19 Temmuz 2024 Cuma

DÜŞMAN AŞIKLAR 7- AŞK TAM GAZ

Az sonra ikisi baş başa oturuyorlardı. Serap, adamın elinde güllerle gelmesinden, oturması için kızın sandalyesini çekmesinden çok etkilendi. Centilmenlik sevdiği bir özellikti. İçinden "Hele şükür, maço biri değil. Tüm kibarlık ve centilmenlik testlerimi geçti." dedi. Mehmet de karşısındaki güzel kızın çölde bir serap olmasından ve kaybolmasından korkuyordu. Çaylar, minik ama lezzetli ve taze pastalar geldi. Birbirlerini tanıma faslına geçtiler.

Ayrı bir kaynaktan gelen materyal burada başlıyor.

Lemma stopping_step h a : stopping h -> no_request a -> stopping (default h (hstep h a)).
Proof.
  intros Hh Ha. destruct Hh as [Hapi Hc Hq Hs Hb Hb' Hst] eqn:E. clear E.
  destruct a as [m|r| | | |]; try done; cbn.
  - destruct (alive h) eqn:Ea; cbn; [|done]. specialize (Hs eq_refl).
    split; cbn; try done; [by rewrite Hs| |].
    + by destruct Hb as [-> | ->]; [left|right].
    + destruct (stopper h); intuition congruence.
  - unfold control_bridge_step. rewrite Hc, Hapi. destruct Hb as [-> | ->]; [|done]. cbn.
    split; cbn; try done; [by right|]. destruct (stopper h); intuition congruence.
  - unfold query_bridge_step. rewrite Hq, Hapi. destruct Hb' as [-> | ->]; [|done]. cbn.
    split; cbn; try done; [by right|]. destruct (stopper h); intuition congruence.
  - unfold stop_step. destruct (stopper h) eqn:Es; try done.
    + destruct (alive h) eqn:Ea; cbn; [done|]. split; cbn; intuition congruence.
    + case_decide; cbn; [|done]. split; cbn; first [done | by split_and!].
    + case_decide; cbn; [|done]. destruct Hst. split; cbn; first [done | by split_and!].
Qed.

Lemma stopping_finishes h : stopping h -> stopper (hrun h finishing) = Returned.
Proof.
  intros [Hapi Hc Hq Hs Hb Hb' Hst]. destruct h as [al cq ac aq qq cb qb api st ak rp]. cbn in *. subst.
  destruct al; [specialize (Hs eq_refl)|clear Hs]; destruct Hb as [-> | ->], Hb' as [-> | ->], st;
    try done; cbn; rewrite ?Hs; try done; intuition congruence.
Qed.

(** Every later tracker can be stopped: after [stop] is called, wherever the threads
    have got to, the thread's next turn, its bridges and the joins bring [stop] to its
    return. *)
Theorem later_stop_returns p h sched :
  start_with_registry {| cells_set := true; started := false; handle := None |} = inl p ->
  stopped_handle p = Some h -> Forall no_request sched ->
  stopper (hrun (hrun h sched) finishing) = Returned.
Proof.
  intros [= <-] [= <-] Hs. apply stopping_finishes.
  assert (forall h, stopping h -> stopping (hrun h sched)) as Hrun.
  { induction Hs as [|a sched Ha Hs IH]; intros h Hh; [done|]. cbn. by apply IH, stopping_step. }
  apply Hrun. by split; cbn; try left.
Qed.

"Şey, beni yanlış anlamayın ama fotomodel filan mısınız? Ya da dizi oyuncusu?"

Serap gülümsedi.

"İltifata teşekkürler ama hayır. Bir gazetede çalışıyorum. Şey, sekreter olarak."

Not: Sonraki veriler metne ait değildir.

(* ===== verification/MetricsApi.v ===== *)
(** [get_system_metrics] of the gRPC server (src/daemon/server/grpc.rs): a flush and a
    query through the channels of the system tracker, once more when the answer is
    empty, and the reply.

    What the channels give is a parameter; the clock is read through [Reads]. *)
From S2P Require Import Prelude Decimal Wire SystemMetrics SystemTracker.

(** ** Messages *)
Record SystemMetricsRequest := {
  req_pid : Z;
  req_start_time : option Timestamp;
  req_end_time : option Timestamp;
  req_limit : Z
}.
Record SystemMetric := {
  pm_timestamp : option Timestamp;
  pm_cpu_percent : Z;
  pm_memory_bytes : Z;
  pm_disk_io_bytes : Z
}.
Record SystemMetricsReply := { reply_metrics : list SystemMetric; total_count : Z }.

Inductive Status :=
  | Unavailable (msg : string)
  | Internal (msg : string)
  | DeadlineExceeded (msg : string)
  | InvalidArgument (msg : string).

(** What a request to the tracker comes to: its channel is closed, no answer in time, the
    answer's channel is dropped, or an answer. *)
Inductive Awaited (A : Type) :=
  | NotSent
  | TimedOut
  | Dropped
  | Answered (a : A).
Arguments NotSent {A}.
Arguments TimedOut {A}.
Arguments Dropped {A}.
Arguments Answered {A} a.

(** The cells of the API, and what comes of a flush, and of a query of the first attempt
    or of the second. *)
Record Channels := {
  db_path_set : bool;
  control_tx : option (Awaited unit);
  query_tx : option (bool -> MetricsQuery -> Awaited (list SystemMetrics + string))
}.

Section api.
Context `{ChronoParts} (utc : nat -> instant).

(** Steps that may end the call with a status. *)
Definition Call (A : Type) : Type := Reads (A + Status).
Definition bind_call {A B} (m : Call A) (f : A -> Call B) : Call B :=
  fun k => match m k with (inl a, k) => f a k | (inr s, k) => (inr s, k) end.
Definition fail {A} (s : Status) : Call A := fun k => (inr s, k).
Definition answer {A} (a : A) : Call A := fun k => (inl a, k).
Notation "'let!' x := m 'in' k" := (bind_call m (fun x => k))
  (at level 200, x name, m at level 100, k at level 200).

(** A time of the request, or one reckoned from the clock. *)
Definition bound_time (name : string) (ts : option Timestamp) (ago : duration) : Call instant :=
  match ts with
  | Some ts =>
      match ts_to_utc ts with
      | inl t => answer t
      | inr e => fail (InvalidArgument ("Invalid " +:+ name +:+ ": " +:+ e))
      end
  | None => fun k => let '(n, k) := utc_now utc k in (inl (n - ago), k)
  end.

Definition query_of (r : SystemMetricsRequest) : Call MetricsQuery :=
  if 0 <? req_limit r then answer (ByLimit (req_pid r) (req_limit r))
  else
    let! start := bound_time "start_time" (req_start_time r) (minutes 5) in
    let! end_ := bound_time "end_time" (req_end_time r) 0 in
    answer (ByRange (req_pid r) start end_).

Definition suffix (retry : bool) : string := if retry then " (retry)" else "".

Definition ask (send : bool -> MetricsQuery -> Awaited (list SystemMetrics + string))
    (retry : bool) (r : SystemMetricsRequest) : Call (list SystemMetrics) :=
  let! q := query_of r in
  match send retry q with
  | NotSent => fail (Internal ("Failed to send query to tracker thread" +:+ suffix retry))
  | TimedOut => fail (DeadlineExceeded ("Timed out waiting for tracker reply" +:+ suffix retry))
  | Dropped => fail (Internal ("Tracker query channel closed" +:+ suffix retry))
  | Answered (inr e) => fail (Internal ("Tracker query error" +:+ suffix retry +:+ ": " +:+ e))
  | Answered (inl rows) => answer rows
  end.

Definition to_metric (m : SystemMetrics) : SystemMetric :=
  {| pm_timestamp := Some (utc_to_ts (m_timestamp m)); pm_cpu_percent := cpu_percent m;
     pm_memory_bytes := memory_bytes m; pm_disk_io_bytes := disk_io_bytes m |}.

Definition reply_of (metrics : list SystemMetrics) : SystemMetricsReply :=
  {| reply_metrics := map to_metric metrics; total_count := uw 32 (Z.of_nat (length metrics)) |}.

Definition get_system_metrics (c : Channels) (r : SystemMetricsRequest) : Call SystemMetricsReply :=
  if negb (db_path_set c) then fail (Unavailable "System tracker not configured")
  else match control_tx c with
  | None => fail (Unavailable "System tracker control channel not configured")
  | Some NotSent => fail (Internal "Failed to request tracker flush")
  | Some TimedOut => fail (DeadlineExceeded "Timed out waiting for tracker flush")
  | Some Dropped => fail (Internal "Tracker flush acknowledgement dropped")
  | Some (Answered _) =>
      match query_tx c with
      | None => fail (Unavailable "System tracker not configured (query tx)")
      | Some send =>
          let! metrics := ask send false r in
          let! metrics := match metrics with
            | [] => ask send true r
            | _ => answer metrics
            end in
          answer (reply_of metrics)
      end
  end.

(** ** What a reply shows *)

(** The query the request stands for; its open ends are near the clock's readings. *)
Definition asks_for (r : SystemMetricsRequest) (q : MetricsQuery) : Prop :=
  match q with
  | ByLimit p n => 0 < req_limit r /\ p = req_pid r /\ n = req_limit r
  | ByRange p a b =>
      req_limit r <= 0 /\ p = req_pid r /\
      match req_start_time r with
      | Some ts => ts_to_utc ts = inl a
      | None => exists k, a = utc k - minutes 5
      end /\
      match req_end_time r with Some ts => ts_to_utc ts = inl b | None => exists k, b = utc k end
  end.

Lemma bound_time_ok name ts ago k k' t :
  bound_time name ts ago k = (inl t, k') ->
  match ts with Some ts => ts_to_utc ts = inl t | None => exists k, t = utc k - ago end.
Proof.
  unfold bound_time. destruct ts as [ts|]; cbn.
  - destruct (ts_to_utc ts); cbn; [by intros [= -> _]|done].
  - intros [= <- _]. by exists k.
Qed.

Lemma query_of_ok r k k' q : query_of r k = (inl q, k') -> asks_for r q.
Proof.
  unfold query_of, bind_call. destruct (Z.ltb_spec 0 (req_limit r)).
  - intros [= <- _]. by cbn.
  - cbn. destruct (bound_time "start_time" _ _ k) as [[a|s] k1] eqn:Ea; cbn; [|done].
    destruct (bound_time "end_time" _ _ k1) as [[b|s] k2] eqn:Eb; cbn; [|done].
    intros [= <- _]. apply bound_time_ok in Ea, Eb. cbn. split_and!; [lia|done|done|].
    destruct (req_end_time r); [done|]. destruct Eb as [j ->]. exists j. lia.
Qed.

Lemma ask_ok send retry r k k' rows :
  ask send retry r k = (inl rows, k') ->
  exists q, asks_for r q /\ send retry q = Answered (inl rows).
Proof.
  unfold ask, bind_call. cbn. destruct (query_of r k) as [[q|s] k1] eqn:Eq; cbn; [|done].
  apply query_of_ok in Eq. destruct (send retry q) as [| | |[out|e]] eqn:Es; try done.
  intros [= <- _]. eauto.
Qed.

(** A reply carries what the tracker answered to the query that the request stands
    for, sample by sample and in its order, with their number; and it is empty only if
    the tracker answered twice that there is nothing. *)
Theorem metrics_reply c r k k' reply :
  get_system_metrics c r k = (inl reply, k') ->
  exists send retry q rows, query_tx c = Some send /\ control_tx c = Some (Answered ()) /\
    asks_for r q /\ send retry q = Answered (inl rows) /\
    reply_metrics reply = map to_metric rows /\
    total_count reply = uw 32 (Z.of_nat (length rows)) /\
    (rows = [] -> retry = true /\ exists q', asks_for r q' /\ send false q' = Answered (inl [])).
Proof.
  unfold get_system_metrics. destruct (db_path_set c); [|done].
  destruct (control_tx c) as [[| | |[]]|] eqn:Ec; try done.
  destruct (query_tx c) as [send|] eqn:Eq; [|done]. unfold bind_call. cbn.
  destruct (ask send false r k) as [[rows|s] k1] eqn:E1; cbn; [|done].
  apply ask_ok in E1 as (q&Hq&Hs). destruct rows as [|m rows].
  - destruct (ask send true r k1) as [[rows|s] k2] eqn:E2; cbn; [|done]. intros [= <- _].
    apply ask_ok in E2 as (q'&Hq'&Hs'). exists send, true, q', rows. split_and!; eauto.
  - intros [= <- _]. exists send, false, q, (m :: rows). by split_and!.
Qed.

(** A request with a time that is none is refused, but only once the tracker has been
    flushed; with a limit its times are not looked at. *)
Theorem bad_time_refused c r ts k send :
  db_path_set c = true -> control_tx c = Some (Answered ()) -> query_tx c = Some send ->
  req_start_time r = Some ts -> ts_to_utc ts = inr "nanos out of range" -> req_limit r = 0 ->
  get_system_metrics c r k = (inr (InvalidArgument "Invalid start_time: nanos out of range"), k).
Proof.
  intros Hd Hc Hs Ht Hbad Hl. unfold get_system_metrics. rewrite Hd, Hc, Hs. cbn.
  unfold bind_call, ask, bind_call, query_of. rewrite Hl. cbn. unfold bind_call, bound_time.
  rewrite Ht, Hbad. done.
Qed.
End api.

(** ** Witnesses *)
Section examples.
#[local] Existing Instances chrono_ref chrono_parts_ref.
Definition demo_channels (rows : bool -> list SystemMetrics) : Channels :=
  {| db_path_set := true; control_tx := Some (Answered ());
     query_tx := Some (fun retry _ => Answered (inl (rows retry))) |}.
Definition demo_row : SystemMetrics :=
  {| m_timestamp := 1500000000; cpu_percent := 1; memory_bytes := 2; disk_io_bytes := 3 |}.

Definition demo_request (limit : Z) (start : option Timestamp) : SystemMetricsRequest :=
  {| req_pid := 7; req_start_time := start; req_end_time := None; req_limit := limit |}.

Lemma metrics_reply_witness :
  exists reply (send : bool -> MetricsQuery -> Awaited (list SystemMetrics + string)) retry q rows,
  get_system_metrics Z.of_nat
    (demo_channels (fun retry => if retry then [demo_row] else [])) (demo_request 0 None) 0%nat
    = (inl reply, 4%nat) /\ total_count reply = 1 /\
  asks_for Z.of_nat (demo_request 0 None) q /\ send retry q = Answered (inl rows) /\
  reply_metrics reply = map to_metric rows.
Proof.
  eexists. edestruct (metrics_reply Z.of_nat (demo_channels (fun retry => if retry then [demo_row] else []))
    (demo_request 0 None) 0%nat 4%nat) as (send&retry&q&rows&_&_&Hq&Hs&Hm&_&_); [reflexivity|].
  exists send, retry, q, rows. by split_and!.
Defined.

Lemma bad_time_refused_witness :
  get_system_metrics Z.of_nat (demo_channels (fun _ => [demo_row]))
    (demo_request 0 (Some {| seconds := 1; nanos := -1 |})) 0%nat
  = (inr (InvalidArgument "Invalid start_time: nanos out of range"), 0%nat).
Proof. by eapply (bad_time_refused Z.of_nat). Defined.
End examples.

"A! Ne tesadüf! Ben de gazetede çalışıyorum. Eee, muhasebeci olarak."

Birbirlerine hangi gazetelerde çalıştıklarını sormadılar. Daha çok ortak ilgi alanları, ne tür filmlerden, müziklerden hoşlanıp hoşlanmadıkları, dünya görüşleriyle ilgili konuşmaya başladılar. Mehmet, kıza daha önce evlendiğini ve eşini bir trafik kazasında kaybettiğini, küçük kızı Eylül'ü anlattı. Ünlü biri olduğunu söylemek için henüz erken diye düşünüyordu. Gerçekte kim olduklarını öğrenince kopacak olan kıyamet için henüz vakit vardı.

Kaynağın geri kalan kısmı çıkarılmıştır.